The land is owned by the city—the Bloomberg administration paid $95.7 million to buy it from the previous bad guy Joe Sitt. It's leased to Zamerpla/CAI, which this summer turned the former Astroland site into Luna Park. That company is the one deciding which merchants get to stay alive, but Amusing the Zillion notices that the NYCEDC’s Coney Island Amusement Operator RFP states that "The Selected Respondent [Zamperla] may propose to include subtenants for portions of their proposed operations, but such subtenants, and such subtenant agreements, shall be subject to NYCEDC approval."
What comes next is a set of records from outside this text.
(** The output for a buffer that is not empty. *)
Lemma fdump_exact (label : string) (b : byte) (rest : list byte) :
  Z.of_nat (List.length (b :: rest)) <= UINT_MAX ->
  let R := rows (b :: rest) in
  let gap := if (List.length (b :: rest) <=? 8)%nat then 1%nat else 0%nat in
  fdump label (b :: rest) =
  ((label ++ nl)%string :: map middle_row (removelast R) ++
   [final_row (blank_columns (List.length (snd (last R (0, [])))) gap)
      (last R (0, []))])%list.
Proof.
  intros Hlen R gap. unfold fdump. cbn [fdump_bytes].
  change {| d_fp := [label ++ nl]; d_tmpbuf := EmptyString; d_total := 0;
            d_buf16 := buf16_clear |}
    with (in_row [label ++ nl] EmptyString []).
  rewrite fdump_byte_first.
  change (hex8 0 ++ " " ++ group_gap 0 ++ hex2 b ++ " ") with (row_head 0 [b]).
  change ((0 + 1) mod (UINT_MAX + 1)) with (0 + Z.of_nat (List.length [b])).
  cbn [List.length] in Hlen.
  destruct (fdump_bytes_rows rest [label ++ nl] 0 [b])
    as (off' & cur' & Hlast & Ho' & Hm' & Hc' & Hsum & Hrun);
    [lia|reflexivity|cbn [List.length]; lia|cbn [List.length]; lia|].
  cbn [app] in Hlast, Hrun. fold (rows (b :: rest)) in Hlast, Hrun. fold R in Hlast, Hrun.
  rewrite Hrun, Hlast. cbn [fst snd List.length] in *.
  set (k := List.length cur') in *.
  assert (Hdiv : (16 | off')) by (apply Z.mod_divide; lia).
  destruct Hdiv as [q Hq].
  pose proof (length_row_head off' cur') as Hhead. fold k in Hhead.
  rewrite (fdump_pad_blank (16 - k) 16 _ _ (row_head off' cur') cur');
    [|lia|lia|lia| |unfold UINT_MAX in *; lia|lia].
  2: { replace (0 + Z.of_nat 1 + Z.of_nat (List.length rest) + Z.of_nat (16 - k))
         with (off' + 16) by lia.
       rewrite Z.add_mod, Hm' by lia. reflexivity. }
  assert (Hgap : (if (0 <? 16 - k)%nat &&
                     (0 + Z.of_nat 1 + Z.of_nat (List.length rest) <=? 8)
                  then 1%nat else 0%nat) = gap).
  { subst gap. destruct (S (List.length rest) <=? 8)%nat eqn:Hle.
    - apply Nat.leb_le in Hle.
      assert (H1 : (0 <? 16 - k)%nat = true) by (apply Nat.ltb_lt; lia).
      assert (H2 : (0 + Z.of_nat 1 + Z.of_nat (List.length rest) <=? 8) = true)
        by (apply Z.leb_le; lia).
      now rewrite H1, H2.
    - apply Nat.leb_gt in Hle.
      assert (H2 : (0 + Z.of_nat 1 + Z.of_nat (List.length rest) <=? 8) = false)
        by (apply Z.leb_gt; lia).
      now rewrite H2, andb_false_r. }
  rewrite Hgap. fold (blank_columns k gap).
  rewrite cstring_in_row by lia.
  rewrite tmpbuf_print_last_in_row.
  2: { rewrite length_append. unfold blank_columns. rewrite length_repeat_char.
       cbn [append String.length]. rewrite length_ascii_col. fold k.
       subst gap. destruct (S (List.length rest) <=? 8)%nat; lia. }
  unfold fp_print_tmpbuf. cbn [d_fp d_tmpbuf]. unfold final_row. cbn [fst snd app].
  rewrite !append_assoc. reflexivity.
Qed.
In other words, the Bloomberg administration has the authority to step in and stop the genericafication of Coney Island. We're not holding our breath on that, but we are waiting for someone at NYCEDC to get back to us. A petition addressed to Mayor Bloomberg and Zamperla president Valerio Ferrari begins, "It has been brought to my attention that a historic piece of Coney Island is being kicked out. How does a business that has been there since 1934 get kicked out?"
John “Cha Cha” Ciarcia, who owns Cha Cha's and the Beer Island, calls the eviction a "criminal act" and "a conspiracy." He's joined forces with the operators of Ruby's, shoot the Freak, the Grill House, and Gregory & Paul to fight Zamperla. "They told me they were going to give me [a renewal for] three [years], three, and three — nine years,' he tells Grub Street. "It sounded like a sure thing. They probably told us that because if they told us they were going to throw us out, we wouldn’t pay the rent. Which I’m sorry I paid the rent." He currently pays $100,000 a month, up from the $15,000 he paid when he opened nine years ago.
"My heart is broken," one Cha Cha's waitress says. "I want to break down and cry. They’re going to try to turn it into A.C., but what they don’t understand is it’s an urban community and the urban is not going to move out of that community. Bloomberg does not go to bat for the people that live here and it’s all about the tourists and what they can bring in."